Если на этом поле поставить качели, то ученики будут расшибать ими друг другу черепа.

Андрей резко дернул запястьями. Подбородок самурая без тени света в глазах крутануло вверх. Тихо щелкнуло. Рука Пырея сползла в траву, тело обмякло. Всего-то еще одна кукла, которая скоро остынет.

Подняв глаза к небу, Андрей увидел котенка на столбе.

Подошла Рита. Она сказала:

— Твои слова… Ты не Железногрудый!

«Верно, — хмыкнул волк, — только Широкоротик».

— А будто только поняла? — сказал Андрей, поднявшись. Восьмиклассник вдруг прыгнул на столб, красно-серой вспышкой пронесся наверху и, сцепив котенка, соскочил на землю. Зверь не успел даже зашипеть, только раскрыл изодранную пасть.

— Для чего тебе драная кошка, а? — спросила Рита. — Еда из запасов клана не в пример лучше этой дохлой тушки. А шкура на ней облезла, смотри, как плеши мерзко торчат. Зачем пачкаешь руки?

Андрей поднес к лицу черно-серую мордочку со сломанными усами.

— Слышал? — закричал ученик. — Здесь для всех ты лишь дохлая съедобная туша. Беги! Убирайся! Пока есть лапы! Вали! Пока бежать способен! Кто порвал твое ухо? Сломал усы, разорвал шкуру на боку? Не говори, сам знаю. Убирайся! Пока они не выкололи глаза, пока не вскрыли твой живот. Да, так они играют. Понравившийся цветок вырывают с корнем. Убирайся! Не манись на теплые комнаты и жирных крыс в подвале. Соблазн, обман! Череп твой размажут об стену одной из комнат, а нет, так обглодают. Убирайся! Прочь! Прочь! Прочь!

Андрей тряс котенка, зверь шипел и кричал. Размахнувшись, восьмиклассник отбросил котенка в сторону западной стены. Клубок облезлой шерсти покатился, четыре лапы вылезли из него и прыгнули в высокие кусты.

Сильный ветер поднялся над полем, раздувая кимоно на живых и мертвых. Болтая меч в паху дайме. Теребя листья на стебле чертополоха, торчавшем из глаза Пырея.

Сквозь порыв Рита крикнула:

— Почему ты так поступил?

Она указала в сторону школы и крикнула:

— Почему отпустил того никчемного с уродливым кадыком? — Рука Риты дернулась в сторону западной стены, она крикнула: — И облезлую одноухую кошку?

Ветер утих, а Рита все кричала:

— Этих двоих ты пощадил, а моему брату рассек горло. Почему?

Она подошла ближе и увидела слезы на лице Андрея. Восьмиклассник молча отвернулся от нее.

— Понятно, — сказала Рита. Наложница вернулась к столбу, руки ее схватили рукоять вакидзаси, тонкая ступня в сандале уперлась в стылую грудь дайме. С натугой Рита выдернула меч из красной плоти. Стряхнув кровь с клинка, она убрала меч в ножны. Улыбнулась и сказала:

— Идем, господин. Совсем скоро звонок, а мне еще нужно нарвать березовых листьев для желтой краски.

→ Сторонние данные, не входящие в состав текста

Lemma file_lines_app pre post :
  line_start pre -> file_lines (pre ++ post) = file_lines pre ++ file_lines post.
Proof.
  intros Hp. unfold file_lines. rewrite file_bufs_app by exact Hp.
  apply map_app.
Qed.

Lemma foldM_app {A S} (body : S -> A -> outcome S) l1 l2 : forall s,
  foldM body (l1 ++ l2) s = (s' <- foldM body l1 s ;; foldM body l2 s').
Proof.
  induction l1 as [|a l1 IH]; intros s; [reflexivity|]. cbn [app foldM].
  destruct (body s a) as [s'|]; [apply IH|reflexivity].
Qed.

(** The loops only add to what they have written. *)
Lemma list_fold_shift lines : forall rows,
  foldM list_step lines rows
  = (r <- foldM list_step lines [] ;; Done (rows ++ r)).
Proof.
  induction lines as [|l lines IH]; intros rows.
  - simpl. now rewrite app_nil_r.
  - cbn [foldM]. unfold list_step at 1 3.
    destruct (scan_task l) as [[[i st] d]|].
    + destruct (length d <? MAX_DESCRIPTION_LEN)%nat; [|reflexivity].
      cbn [bind app]. rewrite IH. rewrite (IH [_]).
      destruct (foldM list_step lines []) as [r|]; [|reflexivity].
      cbn [bind]. now rewrite <- app_assoc.
    + cbn [bind]. apply IH.
Qed.

Lemma modify_fold_shift taskId c lines : forall temp found,
  foldM (modify_step taskId c) lines (temp, found)
  = (x <- foldM (modify_step taskId c) lines ([], false) ;;
     Done (temp ++ fst x, found || snd x)).
Proof.
  induction lines as [|l lines IH]; intros temp found.
  - simpl. now rewrite app_nil_r, orb_false_r.
  - cbn [foldM]. unfold modify_step at 1 3.
    destruct (scan_task l) as [[[i st] d]|].
    + destruct (length d <? MAX_DESCRIPTION_LEN)%nat; [|reflexivity].
      destruct (i =? taskId); cbn [bind app].
      * rewrite IH. rewrite (IH (task_line _ _ _) true).
        destruct (foldM (modify_step taskId c) lines ([], false)) as [x|];
          [|reflexivity].
        cbn [bind fst snd orb]. rewrite <- app_assoc.
        do 2 f_equal. now destruct found.
      * rewrite IH. rewrite (IH l false).
        destruct (foldM (modify_step taskId c) lines ([], false)) as [x|];
          [|reflexivity].
        cbn [bind fst snd orb]. now rewrite <- app_assoc.
    + cbn [bind app]. rewrite IH. rewrite (IH l false).
      destruct (foldM (modify_step taskId c) lines ([], false)) as [x|];
        [|reflexivity].
      cbn [bind fst snd orb]. now rewrite <- app_assoc.
Qed.

(** The loops on a file with a line [l] in it, from the loops on what
    precedes and what follows the line. *)
Lemma list_loop_around pre l post :
  line_start pre -> whole_line l -> text_file l = true ->
  list_loop (pre ++ l ++ post)
  = (a <- list_loop pre ;; x <- list_step [] l ;; b <- list_loop post ;;
     Done (a ++ x ++ b)).
Proof.
  intros Hp Hl Ht. unfold list_loop.
  rewrite file_lines_around by assumption.
  rewrite foldM_app. destruct (foldM list_step (file_lines pre) []) as [a|];
    [|reflexivity].
  cbn [bind]. rewrite (list_fold_shift (l :: file_lines post) a).
  cbn [foldM]. destruct (list_step [] l) as [x|]; [|reflexivity].
  cbn [bind]. rewrite (list_fold_shift (file_lines post) x).
  destruct (foldM list_step (file_lines post) []) as [b|]; reflexivity.
Qed.

Lemma modify_loop_around taskId c pre l post :
  line_start pre -> whole_line l -> text_file l = true ->
  modify_loop taskId c (pre ++ l ++ post)
  = (a <- modify_loop taskId c pre ;;
     x <- modify_step taskId c ([], false) l ;;
     b <- modify_loop taskId c post ;;
     Done (fst a ++ fst x ++ fst b, snd a || snd x || snd b)).
Proof.
  intros Hp Hl Ht. unfold modify_loop.
  rewrite file_lines_around by assumption.
  rewrite foldM_app.
  destruct (foldM (modify_step taskId c) (file_lines pre) ([], false))
    as [[ta fa]|]; [|reflexivity].
  cbn [bind]. rewrite (modify_fold_shift taskId c (l :: file_lines post) ta fa).
  cbn [foldM].
  destruct (modify_step taskId c ([], false) l) as [[tx fx]|]; [|reflexivity].
  cbn [bind]. rewrite (modify_fold_shift taskId c (file_lines post) tx fx).
  destruct (foldM (modify_step taskId c) (file_lines post) ([], false))
    as [[tb fb]|]; [|reflexivity].
  cbn [bind fst snd]. now rewrite orb_assoc.
Qed.

(** ** Record lines: the empty description, the status *)

Lemma task_line_whole i st d :
  in_int i -> in_int st -> no_nl d = true ->
  (length (task_line i st d) <= LINE_SIZE - 1)%nat ->
  whole_line (task_line i st d).
Proof.
  intros Hi Hst Hd Hl. unfold task_line in *.
  destruct (print_int_props i Hi) as (_ & Hni & _).
  destruct (print_int_props st Hst) as (_ & Hns & _).
  exists (print_int i ++ [COMMA] ++ print_int st ++ [COMMA] ++ d), NL.
  split; [now rewrite <- !app_assoc|]. split; [reflexivity|]. split.
  - now rewrite !no_nl_app, Hni, Hns, Hd.
  - rewrite !length_app in *. simpl length in *. lia.
Qed.

Lemma file_lines_whole_line l :
  whole_line l -> text_file l = true -> file_lines l = [l].
Proof.
  intros Hl Ht. unfold file_lines. rewrite file_bufs_whole_line by exact Hl.
  simpl. now rewrite c_str_text.
Qed.

Lemma scan_task_empty_description id status :
  in_int id -> in_int status -> scan_task (task_line id status []) = None.
Proof.
  intros Hi Hst. unfold task_line, scan_task.
  rewrite scan_int_print by (exact Hi || reflexivity).
  cbn [app]. change (code COMMA =? 44) with true. cbv iota.
  rewrite scan_int_print by (exact Hst || reflexivity).
  reflexivity.
Qed.

Lemma empty_description_fits id status :
  in_int id -> in_int status ->
  whole_line (task_line id status []) /\
  text_file (task_line id status []) = true.
Proof.
  intros Hi Hst. split.
  - apply task_line_whole; auto. unfold task_line.
    destruct (print_int_props id Hi) as (Hli & _).
    destruct (print_int_props status Hst) as (Hls & _).
    rewrite !length_app. unfold LINE_SIZE, MAX_DESCRIPTION_LEN.
    simpl length. lia.
  - now apply task_line_text.
Qed.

На границе маленького березняка самурай и наложница наткнулись на ученика, стоявшего на коленях. Худая спина облокачивалась на куст бересклета с пурпурной листвой, из живота торчал вакидзаси. Застывшие руки как плети оплели рукоятку меча. Русая голова ученика закинулась назад на красные ветви, показывая полулысым кронам и серому небу незрячие глаза и огромный кадык на тонкой, как ножка стула, шее.